Because the pandas data manipulation code is a bit more involved (multi indexing is part of the [advanced ](https://pandas.pydata.org/pandas-docs/stable/user_guide/advanced.html) section of the user guide), we will do that for you. Try to follow along. You can type `display(df)` at any point in the following code cell if you want to see the intermediate results.

In [None]:
# Read the data and remove the "MONTH" column, we don't need it.
df = pd.read_csv("./weather_prediction_dataset.csv").drop("MONTH", axis=1)
print("Before modifying the dataframe:")
display(df.head(10))
# Transform the "DATE" column into a pandas time series object and use it as the index of the dataframe.
# This enables things like 'data.index.month' as seen below
df.index = pd.to_datetime(df.pop("DATE"), format="%Y%m%d")
# This snippet was taken from https://github.com/pandas-dev/pandas/issues/7454
# For example,'DJF' means december january february. This is apparently how seasons are often named in geosciences.
# It creates the following array: ['DJF' 'DJF' 'MAM' 'MAM' 'MAM' 'JJA' 'JJA' 'JJA' 'SON' 'SON' 'SON' 'DJF']
SEASONS = np.array(['DJF', 'MAM', 'JJA', 'SON'])
month = np.arange(12) + 1
season = SEASONS[(month // 3) % 4]
###
# Here we do multi-level indexing, we compute the mean per year and month
df = df.groupby([(df.index.year), (season[df.index.month-1])]).mean()
print("After modifying the dataframe:")
display(df.head(10))
# Now we select the mean minimal temperature in winter and mean maximal temperature in summer
min_temp_winter = df.xs("DJF", level=1).filter(regex=r".*_temp_min").mean(axis=1)
max_temp_summer = df.xs("JJA", level=1).filter(regex=r".*_temp_max").mean(axis=1)
# Reshape it for scikit
X_data = min_temp_winter.index.to_numpy().reshape(-1,1)
print("Min temp winter") 
print(min_temp_winter)
print("Max temp summer")
print(max_temp_summer)

Now we have the mean minimal temperatures in winter and the mean maximal temperatures in summer, i.e. the extreme weather in europe. You will now use this data to fit a linear regression model using [scikit-learn](https://scikit-learn.org). The you will use the fitted model to predict the weather in the future.
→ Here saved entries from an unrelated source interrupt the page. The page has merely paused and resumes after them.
(** What a [save_user_preference] request does to local storage. *)
Lemma save_preference_storage sch id text s :
  localStorage (final (run sch (onmessage (toolCallMessage [savePreference id text]) s)))
  = (updateMemory (dateNow (env s) (S (S (tick s)))) [JString text] (localStorage s)).2.
Proof.
  unfold run, onmessage, handleToolCall, handleAudioOutput.
  cbn [toolCall toolCallMessage inlineData executeFunctionCalls].
  unfold executeFunctionCall.
  cbn [fc_name savePreference].
  rewrite (decide_False (P := "save_user_preference" = "execute_call")) by done.
  rewrite (decide_False (P := "save_user_preference" = "find_business_number")) by done.
  rewrite (decide_True (P := "save_user_preference" = "save_user_preference")) by done.
  async_simpl. cbn [runFrom final].
  unfold arg.
  change (fc_args (savePreference id text))
    with (Some ({[ "preference" := JString text ]} : gmap string JsVal)).
  cbn [mbind option_bind]. rewrite lookup_singleton_eq. cbn [default].
  change (handleTurnComplete (toolCallMessage [savePreference id text])
            (handleTranscription (toolCallMessage [savePreference id text]) s)) with s.
  unfold handleInterruption. cbn [interrupted toolCallMessage].
  destruct s as [? ? ? ? ? ? ? ? ? ? ? session ? ? ? ? ? ? ? ? ? ? ? ? ? ?].
  destruct session; step_simpl; reflexivity.
Qed.

Lemma stored_after_updateMemory now newPreferences ls :
  storedPreferences (updateMemory now newPreferences ls).2
  = jsonArrayItem <$> arrayFromSet (storedPreferences ls ++ newPreferences).
Proof. unfold updateMemory, getMemory, storedPreferences. cbn. by destruct (vox_memory ls). Qed.

Lemma texts_survive_json (l : list JsVal) :
  Forall (λ v, ∃ text, v = JString text) l → jsonArrayItem <$> l = l.
Proof.
  induction 1 as [|v l [text ->] _ IH]; [done|]. by rewrite fmap_cons, IH.
Qed.

Lemma arrayFromSet_texts (l : list JsVal) :
  Forall (λ v, ∃ text, v = JString text) l →
  Forall (λ v, ∃ text, v = JString text) (arrayFromSet l).
Proof.
  rewrite !Forall_forall. intros Hl v Hv. by apply Hl, elem_of_arrayFromSet.
Qed.

Lemma injected_texts (texts : list string) :
  Forall (λ v, ∃ text, v = JString text) (JString <$> texts).
Proof. apply Forall_fmap, Forall_true. intros text. by exists text. Qed.

Lemma updateMemory_keeps_texts now texts ls :
  Forall (λ v, ∃ text, v = JString text) (storedPreferences ls) →
  let stored := storedPreferences (updateMemory now (JString <$> texts) ls).2 in
  stored = arrayFromSet (storedPreferences ls ++ (JString <$> texts))
  ∧ NoDup stored
  ∧ Forall (λ v, ∃ text, v = JString text) stored.
Proof.
  intros Htexts. cbn zeta. rewrite stored_after_updateMemory.
  assert (Forall (λ v, ∃ text, v = JString text)
            (arrayFromSet (storedPreferences ls ++ (JString <$> texts)))) as Hall.
  { apply arrayFromSet_texts, Forall_app. split; [done|apply injected_texts]. }
  rewrite texts_survive_json by done.
  split; [done|]. split; [apply arrayFromSet_NoDup|done].
Qed.

Lemma updateMemoryAll_keeps_texts calls : ∀ ls,
  NoDup (storedPreferences ls) →
  Forall (λ v, ∃ text, v = JString text) (storedPreferences ls) →
  NoDup (storedPreferences (updateMemoryAll calls ls))
  ∧ Forall (λ v, ∃ text, v = JString text) (storedPreferences (updateMemoryAll calls ls)).
Proof.
  induction calls as [|[now texts] calls IH]; intros ls Hnd Htexts; [done|].
  destruct (updateMemory_keeps_texts now texts ls Htexts) as (_ & Hnd' & Htexts').
  exact (IH _ Hnd' Htexts').
Qed.

(** C8.  Two [save_user_preference] requests with the same text, from any
    state, leave exactly one copy of that text in the stored preferences.
    The list [updateMemory] builds never holds a value twice; after any
    sequence of [updateMemory] calls with texts, from an empty local
    storage, the stored list holds no duplicates, and saving a text again
    leaves the stored list as it is. *)
Theorem saved_preferences_are_unique (sch : Schedule) (s : State) (id1 id2 text : string)
    (calls : list (Z * list string)) :
  length (filter (λ v, v = JString text)
            (storedPreferences
               (localStorage
                  (deliver sch [toolCallMessage [savePreference id1 text];
                                toolCallMessage [savePreference id2 text]] s)))) = 1
  ∧ (∀ now newPreferences ls, NoDup (preferences (updateMemory now newPreferences ls).1))
  ∧ NoDup (storedPreferences (updateMemoryAll calls emptyStorage))
  ∧ ∀ now1 now2,
      let once := (updateMemory now1 [JString text] (updateMemoryAll calls emptyStorage)).2 in
      storedPreferences (updateMemory now2 [JString text] once).2 = storedPreferences once.
Proof.
  split; [|split; [|split]].
  - unfold deliver. cbn [foldl]. rewrite save_preference_storage.
    apply updateMemory_stores_once. set_solver.
  - intros now newPreferences ls. apply arrayFromSet_NoDup.
  - apply updateMemoryAll_keeps_texts; [apply NoDup_nil_2|apply Forall_nil_2].
  - intros now1 now2. cbn zeta.
    destruct (updateMemoryAll_keeps_texts calls emptyStorage)
      as [Hnd Htexts]; [apply NoDup_nil_2|apply Forall_nil_2|].
    destruct (updateMemory_keeps_texts now1 [text] _ Htexts) as (Hstored & Hnd1 & Htexts1).
    destruct (updateMemory_keeps_texts now2 [text] _ Htexts1) as (Hagain & _ & _).
    cbn [fmap list_fmap] in *. rewrite Hagain.
    unfold arrayFromSet. rewrite foldl_app. cbn [foldl].
    rewrite (foldl_setAdd_fresh _ []) by (by rewrite app_nil_l). rewrite app_nil_l.
    unfold setAdd. rewrite decide_True; [done|].
    rewrite Hstored. apply elem_of_arrayFromSet. set_solver.
Qed.

End Tools.

(** * The storage service *)
Section Storage.

(** X1.  The call history is kept most recent first: after calls are
    saved one after the other, [getCalls] returns them in reverse order of
    saving, ahead of the calls that were stored before; the value
    [saveCall] returns is the history it stored; the stored memory is left
    alone; and after [clearHistory] the history is empty. *)
Theorem call_history_is_most_recent_first (calls : list CallRecord) (ls : LocalStorage) :
  getCalls (saveCalls calls ls) = reverse calls ++ getCalls ls
  ∧ vox_memory (saveCalls calls ls) = vox_memory ls
  ∧ (∀ call, (saveCall call ls).1 = getCalls (saveCall call ls).2)
  ∧ getCalls (saveCalls calls (clearHistory ls)) = reverse calls.
Proof.
  assert (∀ ls0, getCalls (saveCalls calls ls0) = reverse calls ++ getCalls ls0
                 ∧ vox_memory (saveCalls calls ls0) = vox_memory ls0) as H.
  { induction calls as [|call calls IH]; intros ls0; [done|].
    unfold saveCalls in *. cbn [foldl]. destruct (IH (saveCall call ls0).2) as [-> ->].
    split; [|done]. rewrite reverse_cons, <- app_assoc. done. }
  destruct (H ls) as [-> ->]. split; [done|]. split; [done|]. split; [done|].
  destruct (H (clearHistory ls)) as [-> _]. apply app_nil_r.
Qed.

Lemma foldl_setAdd_extends (xs seen : list JsVal) :
  ∃ added, foldl setAdd seen xs = seen ++ added
    ∧ (∀ v, v ∈ added ↔ v ∈ xs ∧ v ∉ seen)
    ∧ (NoDup seen → NoDup (seen ++ added)).
Proof.
  revert seen. induction xs as [|x xs IH]; intros seen.
  - exists []. rewrite app_nil_r. split; [done|]. split; [|done].
    intros v. split; [by intros ?%not_elem_of_nil|]. by intros [?%not_elem_of_nil _].
  - cbn [foldl]. destruct (IH (setAdd seen x)) as (added & Heq & Hin & Hnd).
    unfold setAdd in *. case_decide as Hx.
    + exists added. split; [done|]. split; [|done].
      intros v. rewrite Hin, elem_of_cons. split; [naive_solver|].
      intros [[->|Hv] Hnot]; [done|by split].
    + exists (x :: added). rewrite <- app_assoc in Heq. split; [done|]. split.
      * intros v. rewrite elem_of_cons, Hin, elem_of_app, list_elem_of_singleton, elem_of_cons.
        split.
        -- intros [->|[Hv Hnot]]; [by split; [left|]|]. split; [by right|]. naive_solver.
        -- intros [[->|Hv] Hnot]; [by left|]. destruct (decide (v = x)) as [->|Hne]; [by left|].
           right. split; [done|]. naive_solver.
      * intros Hseen. rewrite <- app_assoc in Hnd. apply Hnd.
        apply NoDup_app. split; [done|]. split; [|apply NoDup_singleton].
        intros y Hy ->%list_elem_of_singleton. done.
Qed.

(** X2.  [updateMemory] merges in order: on a stored list of distinct
    texts, the stored list afterwards is the old list followed by the new
    texts that were not stored yet, each once; nothing else is added and
    nothing is lost.  The time of the call is recorded, the value returned
    is what [getMemory] reads back, and the call history is left alone. *)
Theorem updateMemory_appends_what_is_new (now : Z) (texts : list string) (ls : LocalStorage) :
  NoDup (storedPreferences ls) →
  Forall (λ v, ∃ text, v = JString text) (storedPreferences ls) →
  let result := updateMemory now (JString <$> texts) ls in
  (∃ added,
     storedPreferences result.2 = storedPreferences ls ++ added
     ∧ NoDup added
     ∧ ∀ v, v ∈ added ↔ v ∈ (JString <$> texts) ∧ v ∉ storedPreferences ls)
  ∧ (∀ later, getMemory later result.2 = result.1)
  ∧ lastInteraction result.1 = now
  ∧ vox_calls result.2 = vox_calls ls.
Proof.
  intros Hnd Htexts. cbn zeta.
  destruct (updateMemory_keeps_texts now texts ls Htexts) as (Hstored & Hnd' & Htexts').
  split; [|split; [|done]].
  - rewrite Hstored. unfold arrayFromSet. rewrite foldl_app.
    rewrite (foldl_setAdd_fresh _ []) by (by rewrite app_nil_l). rewrite app_nil_l.
    destruct (foldl_setAdd_extends (JString <$> texts) (storedPreferences ls))
      as (added & -> & Hin & Hnda).
    exists added. split; [done|]. split; [|done].
    by apply Hnda, NoDup_app in Hnd as (_ & _ & ?).
  - intros later. rewrite stored_after_updateMemory in Hstored.
    unfold updateMemory, getMemory. cbn. f_equal.
    replace (preferences match vox_memory ls with
                         | Some stored => stored
                         | None => {| preferences := []; lastInteraction := now |}
                         end) with (storedPreferences ls)
      by (unfold storedPreferences; by destruct (vox_memory ls)).
    exact Hstored.
Qed.

Lemma updateMemory_appends_what_is_new_witness :
  let result := updateMemory 5 (JString <$> ["tea"; "tea"; "window seat"]) emptyStorage in
  NoDup (storedPreferences emptyStorage)
  ∧ Forall (λ v, ∃ text, v = JString text) (storedPreferences emptyStorage)
  ∧ ∃ added,
      storedPreferences result.2 = [] ++ added
      ∧ NoDup added
      ∧ ∀ v, v ∈ added ↔ v ∈ (JString <$> ["tea"; "tea"; "window seat"]) ∧ v ∉ [].
Proof.
  intros result. split; [apply NoDup_nil_2|]. split; [apply Forall_nil_2|].
  exact (proj1 (updateMemory_appends_what_is_new 5 ["tea"; "tea"; "window seat"] emptyStorage
                  (NoDup_nil_2) (Forall_nil_2 _))).
Defined.

(** What a [save_user_preference] request does to local storage, whatever
    its arguments. *)
Lemma save_request_storage sch fc s :
  fc_name fc = "save_user_preference" →
  is_Some (fc_args fc) →
  localStorage (final (run sch (onmessage (toolCallMessage [fc]) s)))
  = (updateMemory (dateNow (env s) (S (S (tick s)))) [arg fc "preference"] (localStorage s)).2.
Proof.
  intros Hname Hargs.
  unfold run, onmessage, handleToolCall, handleAudioOutput.
  cbn [toolCall toolCallMessage inlineData executeFunctionCalls].
  unfold executeFunctionCall, requireArgs. rewrite Hname.
  destruct Hargs as [args Hargs]. rewrite Hargs.
  rewrite (decide_False (P := "save_user_preference" = "execute_call")) by done.
  rewrite (decide_False (P := "save_user_preference" = "find_business_number")) by done.
  rewrite (decide_True (P := "save_user_preference" = "save_user_preference")) by done.
  async_simpl. cbn [runFrom final].
  change (handleTurnComplete (toolCallMessage [fc])
            (handleTranscription (toolCallMessage [fc]) s)) with s.
  unfold handleInterruption. cbn [interrupted toolCallMessage].
  generalize (arg fc "preference") as preference. intros preference.
  generalize (fc_id fc) as id. intros id.
  destruct s as [? ? ? ? ? ? ? ? ? ? ? session ? ? ? ? ? ? ? ? ? ? ? ? ? ?].
  destruct session; step_simpl; reflexivity.
Qed.

Lemma json_never_undefined (l : list JsVal) : JUndefined ∉ jsonArrayItem <$> l.
Proof. intros (v & Hv & _)%list_elem_of_fmap. by destruct v. Qed.

Lemma nulls_after_json (l : list JsVal) :
  JUndefined ∉ l →
  filter (λ v, v = JNull) (jsonArrayItem <$> l) = filter (λ v, v = JNull) l.
Proof.
  induction l as [|v l IH]; intros Hnot; [done|]. rewrite fmap_cons.
  assert (JUndefined ∉ l) by set_solver.
  destruct v as [| |text].
  - exfalso. apply Hnot. by left.
  - rewrite !filter_cons_True by done. by rewrite IH.
  - rewrite !filter_cons_False by done. by apply IH.
Qed.

(** After [updateMemory] with a lone [undefined], on a stored list that
    holds [null], the stored list holds [null] twice. *)
Lemma undefined_adds_a_null now ls :
  JUndefined ∉ storedPreferences ls → JNull ∈ storedPreferences ls →
  length (filter (λ v, v = JNull)
            (storedPreferences (updateMemory now [JUndefined] ls).2)) = 2.
Proof.
  intros Hundef Hnull. rewrite stored_after_updateMemory.
  unfold arrayFromSet. rewrite foldl_app. cbn [foldl]. fold (arrayFromSet (storedPreferences ls)).
  unfold setAdd. rewrite decide_False by (by rewrite elem_of_arrayFromSet).
  rewrite fmap_app, filter_app, length_app.
  rewrite nulls_after_json by (by rewrite elem_of_arrayFromSet).
  rewrite occurs_once; [done|apply arrayFromSet_NoDup|by apply elem_of_arrayFromSet].
Qed.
> **Task 6** Open [`ls_regression_scikit.py`](./ls_regression_scikit.py) and implement the function 'ls_regression_scikit' using scikit-learn.

In [None]:
predict_until = 2050
winter_predictions = ls_regression_scikit(X=X_data, y=min_temp_winter.values, predict_until=predict_until)
summer_predictions = ls_regression_scikit(X=X_data[:-1], y=max_temp_summer.values, predict_until=predict_until)
x = np.arange(1999, predict_until, 1).reshape(-1, 1)
plt.scatter(X_data, min_temp_winter.values)
plt.plot(
    x,    
    winter_predictions,
    label="Mean min temperature in winter"
)
plt.scatter(max_temp_summer.index, max_temp_summer.values)
plt.plot(
    x,
    summer_predictions,
    label="Mean max temperature in summer"
)
plt.title("Extreme temperatures in Europe")
plt.xlabel("Year")
plt.ylabel("Temperature (°C)")
plt.legend()
plt.show()

> **Task 7** Discuss on Canvas: Is it reasonable to predict the weather as we did above? Why / why not?
As a hint, try predicting the weather 1000 years from now.